Best Possible Score — 1.0, lower values — worse.
Assumptions
The following are the basic assumptions that the linear regression model makes for the dataset to which it is applied:
 Linear relationship : The relationship between response and characteristic variables must be linear. The linearity assumption can be tested using scatterplots. As shown below, the 1st figure represents linearly related variables, where the variables in the 2nd and 3rd figures are likely to be nonlinear. So the first number will give the best predictions using linear regression.
 Little or no multicollinearity. It is assumed that the multicollinearity of the data practically absent. Multicollinearity occurs when features (or explanatory variables) are not independent of each other.
 Little or no autocorrelation: Another assumption is that there is little or no autocorrelation in the data. Autocorrelation occurs when residual errors are independent of each other. You can refer to here for a deeper understanding of this topic.
 Homoscedasticity ... Homoscedasticity describes a situation in which the term error (that is, "noise" or random disruption in the relationship between the independent variables and the dependent variable) is the same for all values of the independent variables. As shown below, Figure 1 has homoscedasticity, while Figure 2 has heteroscedasticity.
When we get to the end of this article, we will discuss some applications of linear regression below.
Applications:
1. Trend lines . A trend line represents the change in some quantitative data over time (eg GDP, oil prices, etc.). These trends usually follow a linear relationship. Hence, linear regression can be applied to predict future values. However, this method suffers from a lack of scientific validity in cases where other potential changes could affect the data.
2. Economics.

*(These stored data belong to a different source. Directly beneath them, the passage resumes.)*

Lemma shape_set_tokens t i row : shape t -> length row = W -> shape (Toks.set_tokens (<[i := row]> (token_ids_cpu t)) t).
Proof.
  intros [S1 S2 S3 S4 S5] Hr. split; cbn; [by rewrite length_insert| |done|done|done]. intros j r. rewrite list_lookup_insert. case_decide as Hj; [by intros [= <-]|apply S2].
Qed.

Lemma shape_set_flags t i row : shape t -> length row = W -> shape (Toks.set_flags (<[i := row]> (is_token_ids t)) t).
Proof.
  intros [S1 S2 S3 S4 S5] Hr. split; cbn; [done|done|by rewrite length_insert| |done]. intros j r. rewrite list_lookup_insert. case_decide as Hj; [by intros [= <-]|apply S4].
Qed.

Lemma shape_set_count t c i x : shape t -> shape (Toks.set_count c (<[i := x]> (counts t c)) t).
Proof. intros [S1 S2 S3 S4 S5]. split; cbn; try done. intros c'. case_decide; [subst; by rewrite length_insert|done]. Qed.

Lemma shape_set_embeds t m : shape t -> shape (Toks.set_embeds m t).
Proof. intros [S1 S2 S3 S4 S5]. by split. Qed.

Lemma count_eq t c l : counts (Toks.set_count c l t) c = l.
Proof. cbn. by rewrite decide_True. Qed.
Lemma count_ne t c c' l : c' ≠ c -> counts (Toks.set_count c l t) c' = counts t c'.
Proof. intros H. cbn. by rewrite decide_False. Qed.

Lemma put_count_ok t c (i : nat) x : shape t -> (i < N)%nat -> Table.is_int32 x = true ->
  Toks.put_count c (Z.of_nat i) x t = (Ok tt, Toks.set_count c (<[i := x]> (counts t c)) t).
Proof.
  intros Hs Hi Hx. unfold Toks.put_count. rewrite Hx. rewrite (store_ok (fun t => counts t c)); [by rewrite Nat2Z.id|]. unfold zlen. rewrite (sh_counts _ Hs). lia.
Qed.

Linear regression is the predominant empirical tool in economics. For example, it is used to forecast consumption spending, fixed capital investment, inventory investment, purchasing a country’s exports, import spending, demand for liquid assets, demand for labor, and supply of labor.
3. Finance. The capital price asset model uses linear regression to analyze and quantify systematic investment risks.

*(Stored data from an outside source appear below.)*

(* ===== verification/BatchHoles.v ===== *)
(** The holes of the persistent batch: the builder hands out the lowest first, and the search for
    the last request of [condense] ends. *)

From Stdlib Require Import QArith.
From stdpp Require Import gmap sorting.
From S2P Require Import Prelude Request BlockTable BatchUpdate InputBatch BatchRows BatchColumns.
Import BatchRows BatchColumns.
Local Open Scope Z_scope.

Module BatchHoles.

(** ** Holes *)

(** The indices of the rows whose request has gone. *)
Fixpoint holes_from (k : nat) (rows : rows_of) : list Z :=
  match rows with
  | [] => []
  | None :: rows => Z.of_nat k :: holes_from (S k) rows
  | Some _ :: rows => holes_from (S k) rows
  end.

Lemma elem_of_holes_from k rows z : z ∈ holes_from k rows <-> exists i, z = Z.of_nat (k + i) /\ rows !! i = Some None.
Proof.
  revert k. induction rows as [|[e|] rows IH]; intros k; cbn [holes_from].
  - split; [by intros ?%elem_of_nil|]. intros (i & _ & H). by rewrite lookup_nil in H.
  - rewrite IH. split; intros (i & -> & Hi); [exists (S i); split; [f_equal; lia|done]|]. destruct i as [|i]; [done|]. exists i. split; [f_equal; lia|done].
  - rewrite elem_of_cons, IH. split.
    + intros [->|(i & -> & Hi)]; [exists 0%nat; split; [f_equal; lia|done]|exists (S i); split; [f_equal; lia|done]].
    + intros (i & -> & Hi). destruct i as [|i]; [left; f_equal; lia|right; exists i; split; [f_equal; lia|done]].
Qed.

Lemma NoDup_holes_from k rows : NoDup (holes_from k rows).
Proof.
  revert k. induction rows as [|[e|] rows IH]; intros k; cbn [holes_from]; [constructor|done|]. constructor; [|done].
  rewrite elem_of_holes_from. intros (i & Hi & _). lia.
Qed.

Definition hole (rows : rows_of) (z : Z) : Prop := 0 <= z /\ rows !! Z.to_nat z = Some None.

Lemma elem_of_holes rows z : z ∈ holes_from 0 rows <-> hole rows z.
Proof.
  rewrite elem_of_holes_from. unfold hole. split; [intros (i & -> & Hi); split; [lia|by rewrite Nat2Z.id]|].
  intros [H1 H2]. exists (Z.to_nat z). split; [lia|done].
Qed.

(** The requests in the rows. *)
Definition present (rows : rows_of) : list entry := omap id rows.

Lemma elem_of_present rows e : e ∈ present rows <-> here rows e.
Proof.
  unfold present, here. rewrite list_elem_of_omap. setoid_rewrite list_elem_of_lookup. split.
  - intros (o & [i Hi] & Ho). exists i. by rewrite Hi, <- Ho.
  - intros [i Hi]. exists (Some e). split; [by exists i|done].
Qed.

Lemma present_holes rows k : (length (present rows) + length (holes_from k rows) = length rows)%nat.
Proof.
  revert k. induction rows as [|[e|] rows IH]; intros k; [done| |]; specialize (IH (S k)); unfold present in *; cbn in *; lia.
Qed.

Lemma distinct_tail o rows : distinct (o :: rows) -> distinct rows.
Proof. intros Hd i j e e' Hi Hj E. assert (S i = S j) by (eapply Hd; eauto). lia. Qed.

Lemma NoDup_present rows : distinct rows -> NoDup (en_id <$> present rows).
Proof.
  induction rows as [|[e|] rows IH]; intros Hd; [constructor| |].
  - change (present (Some e :: rows)) with (e :: present rows). rewrite fmap_cons. constructor; [|by eapply IH, distinct_tail].
    intros (e' & E & [j Hj]%elem_of_present)%list_elem_of_fmap. assert (0%nat = S j) by (by eapply (Hd 0%nat (S j))). done.
  - apply IH. by eapply distinct_tail.
Qed.

(** [num_reqs] counts the requests in the rows. *)
Lemma num_reqs_present r rows : ids_ok r rows -> Ids.num_reqs r = zlen (present rows).
Proof.
  intros Hr. unfold Ids.num_reqs, zlen. f_equal. rewrite <- size_dom.
  assert (dom (req_id_to_index r) = list_to_set (en_id <$> present rows)) as ->.
  { apply set_eq. intros id. rewrite elem_of_dom, elem_of_list_to_set, list_elem_of_fmap. setoid_rewrite elem_of_present. split.
    - intros [i (Hi & e & He & Hid)%(io_index _ _ Hr)]. exists e. split; [done|by exists (Z.to_nat i)].
    - intros (e & -> & [i Hi]). exists (Z.of_nat i). apply (io_index _ _ Hr). split; [lia|]. exists e. by rewrite Nat2Z.id. }
  rewrite size_list_to_set; [by rewrite length_fmap|]. apply NoDup_present. intros i j e e'. by apply (ids_distinct r).
Qed.

(** Rows without holes. *)
Lemma present_dense es : present (Some <$> es) = es.
Proof. unfold present. induction es as [|e es IH]; [done|]. cbn in *. by rewrite IH. Qed.

Lemma dense_rows rows : (forall i, rows !! i ≠ Some None) -> rows = Some <$> present rows.
Proof.
  induction rows as [|[e|] rows IH]; intros H; [done| |by destruct (H 0%nat)].
  change (Some e :: rows = Some e :: (Some <$> present rows)). f_equal. apply IH. intros i. apply (H (S i)).
Qed.

Lemma present_app l1 l2 : present (l1 ++ l2) = present l1 ++ present l2.
Proof. apply omap_app. Qed.

Lemma present_none rows : (forall i e, rows !! i ≠ Some (Some e)) -> present rows = [].
Proof.
  induction rows as [|[e|] rows IH]; intros H; [done|by destruct (H 0%nat e)|]. apply IH. intros i e. apply (H (S i) e).
Qed.

(** ** The builder *)

Definition sorted_flag (b : BatchUpdateBuilder) : Prop := is_removed_sorted b = true -> StronglySorted Z.ge (removed_ b).

#[export] Instance Zge_dec : RelDecision Z.ge := fun x y => Z_ge_dec x y.
#[export] Instance Zge_total : Total Z.ge.
Proof. intros x y. lia. Qed.
#[export] Instance Zge_transitive : Transitive Z.ge.
Proof. intros x y z. lia. Qed.

(** [_ensure_removed_sorted] *)
Lemma ensure_sorted_ok b : sorted_flag b ->
  exists b', Builder.ensure_removed_sorted b = (Ok tt, b') /\ removed_ b' ≡ₚ removed_ b /\ StronglySorted Z.ge (removed_ b') /\ is_removed_sorted b' = true
    /\ added b' = added b /\ moved b' = moved b.
Proof.
  intros Hs. unfold Builder.ensure_removed_sorted. destruct (is_removed_sorted b) eqn:E; [exists b; by split_and!; auto|]. eexists. split; [reflexivity|].
  split_and!; try done; cbn; [apply merge_sort_Permutation|]. apply (StronglySorted_merge_sort Z.ge).
Qed.

(** The last element of a descending list is the least. *)
Lemma sorted_last l x : StronglySorted Z.ge (l ++ [x]) -> forall y, y ∈ l -> y >= x.
Proof.
  induction l as [|z l IH]; cbn; [by intros _ y ?%elem_of_nil|]. intros [Hs Hf]%StronglySorted_inv y [->|Hy]%elem_of_cons.
  - rewrite Forall_forall in Hf. apply Hf. apply elem_of_app. right. by left.
  - by apply IH.
Qed.

Lemma sorted_init l x : StronglySorted Z.ge (l ++ [x]) -> StronglySorted Z.ge l.
Proof.
  induction l as [|z l IH]; cbn; [constructor|]. intros [Hs Hf]%StronglySorted_inv. constructor; [by apply IH|]. apply Forall_app in Hf as [Hf _]. done.
Qed.

(** The lowest hole is looked at, and taken. *)
Lemma lowest_ok b : sorted_flag b -> NoDup (removed_ b) -> removed_ b ≠ [] ->
  exists i b1 b2, Builder.peek_removed b = (Ok (Some i), b1) /\ Builder.pop_removed b1 = (Ok (Some i), b2) /\ Builder.pop_removed b = (Ok (Some i), b2)
    /\ removed_ b1 ≡ₚ removed_ b /\ sorted_flag b1 /\ added b1 = added b /\ moved b1 = moved b
    /\ i ∈ removed_ b /\ (forall j, j ∈ removed_ b -> i <= j) /\ (forall j, j ∈ removed_ b2 <-> j ∈ removed_ b /\ j ≠ i) /\ NoDup (removed_ b2)
    /\ sorted_flag b2 /\ length (removed_ b) = S (length (removed_ b2)) /\ added b2 = added b /\ moved b2 = moved b.
Proof.
  intros Hs Hn Hne. destruct (ensure_sorted_ok b Hs) as (b1 & E & HP & HS & HF & HA & HM).
  assert (exists l x, removed_ b1 = l ++ [x]) as (l & x & Hl).
  { destruct (exists_last (l := removed_ b1)) as (l & x & Hl); [|by exists l, x]. intros E'. rewrite E' in HP. apply Permutation_nil_l in HP. done. }
  assert (last (removed_ b1) = Some x) as Hlast by (rewrite Hl; by rewrite last_snoc).
  assert (removelast (removed_ b1) = l) as Hrl by (rewrite Hl; apply removelast_last).
  assert (Builder.ensure_removed_sorted b1 = (Ok tt, b1)) as E1 by (unfold Builder.ensure_removed_sorted; by rewrite HF).
  assert (Builder.has_removed b = true) as Hb by (unfold Builder.has_removed; by rewrite bool_decide_eq_false_2).
  assert (Builder.has_removed b1 = true) as Hb1 by (unfold Builder.has_removed; rewrite bool_decide_eq_false_2; [done|rewrite Hl; by destruct l]).
  rewrite Hl in HP, HS. assert (NoDup (l ++ [x])) as Hn1 by (by rewrite HP). apply NoDup_app in Hn1 as (Hn1 & Hx & _).
  exists x, b1, {| b1 with removed_ := removelast (removed_ b1) |}. split_and!.
  - unfold Builder.peek_removed. erewrite bind_ok by reflexivity. rewrite Hb. rewrite (bind_ok _ _ _ _ _ E). unfold gets. by rewrite Hlast.
  - unfold Builder.pop_removed. erewrite bind_ok by reflexivity. rewrite Hb1, (bind_ok _ _ _ _ _ E1). erewrite bind_ok by reflexivity. erewrite bind_ok by reflexivity. by rewrite Hlast.
  - unfold Builder.pop_removed. erewrite bind_ok by reflexivity. rewrite Hb, (bind_ok _ _ _ _ _ E). erewrite bind_ok by reflexivity. erewrite bind_ok by reflexivity. by rewrite Hlast.
  - by rewrite Hl.
  - intros _. by rewrite Hl.
  - done.
  - done.
  - rewrite <- HP. apply elem_of_app. right. by left.
  - intros j. rewrite <- HP, elem_of_app, list_elem_of_singleton. intros [Hj| ->]; [|lia]. pose proof (sorted_last l x HS j Hj). lia.
  - intros j. cbn. rewrite Hrl, <- HP, elem_of_app, list_elem_of_singleton. split; [|naive_solver]. intros Hj. split; [by left|]. intros ->. by apply (Hx x); [|left].
  - cbn. by rewrite Hrl.
  - intros _. cbn. rewrite Hrl. by eapply sorted_init.
  - cbn. rewrite Hrl, <- HP, length_app. cbn. lia.
  - done.
  - done.
Qed.

Lemma no_holes b : removed_ b = [] -> Builder.pop_removed b = (Ok None, b).
Proof. intros H. unfold Builder.pop_removed, Builder.has_removed. msteps. by rewrite H. Qed.

(** ** The last request *)

(** [find_last] goes down over holes to an occupied row. *)
Lemma find_last_ok l (L : Z) : NoDup l -> (exists z, 0 <= z <= L /\ z ∉ l) ->
  exists r, Batch.find_last (length l) l L = Ok r /\ r ∉ l /\ 0 <= r <= L /\ forall z, r < z <= L -> z ∈ l.
Proof.
  intros Hn (z0 & Hz0 & Hz0'). assert (forall fuel (K : Z) d, NoDup d -> (forall z, z ∈ d -> z ∈ l) -> (forall z, z ∈ d -> K < z) -> z0 <= K -> (length l <= fuel + length d)%nat ->
    exists r, Batch.find_last fuel l K = Ok r /\ r ∉ l /\ 0 <= r <= K /\ forall z, r < z <= K -> z ∈ l) as H.
  2: { apply (H (length l) L []); [constructor|by intros z ?%elem_of_nil|by intros z ?%elem_of_nil|lia|cbn; lia]. }
  induction fuel as [|fuel IH]; intros K d Hd Hin Hgt HK Hfuel; cbn [Batch.find_last]; case_bool_decide as HKl.
  - exfalso. assert (K :: d ⊆+ l) as Hsub.
    { apply NoDup_submseteq; [constructor; [intros HKd; specialize (Hgt _ HKd); lia|done]|]. intros z [->|Hz]%elem_of_cons; auto. }
    apply submseteq_length in Hsub. cbn in *. lia.
  - exists K. split_and!; try done; try lia; intros z ?; lia.
  - destruct (IH (K - 1) (K :: d)) as (r & Er & Hr & Hb & Hall).
    + constructor; [intros HKd; specialize (Hgt _ HKd); lia|done].
    + intros z [->|Hz]%elem_of_cons; auto.
    + intros z [->|Hz]%elem_of_cons; [lia|]. specialize (Hgt _ Hz). lia.
    + destruct (decide (z0 = K)) as [->|]; [done|lia].
    + cbn. lia.
    + exists r. split_and!; try done; try lia. intros z Hz. destruct (decide (z = K)) as [->|]; [done|]. apply Hall. lia.
  - exists K. split_and!; try done; try lia; intros z ?; lia.
Qed.

End BatchHoles.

4. Biology. Linear regression is used to model causal relationships between parameters in biological systems.
Links:
 https://en.wikipedia.org/wiki/Linear_regression
 https://en.wikipedia.org/wiki/Simple_linear_regression
 http://scikitlearn.org/stable/auto_examples/linear_model/plot_ols.html
 http://www.statisticssolutions.com/assumptionsoflinearregression/
This blog is courtesy of by Nikhil Kumar . If you like Python.Engineering and would like to contribute, you can also write an article using contrib.python.engineering, or email your article to [email protected] See my article appearing on the Python.Engineering homepage and help other geeks.
Please post comments if you find anything wrong or if you would like to share more information on the topic discussed above.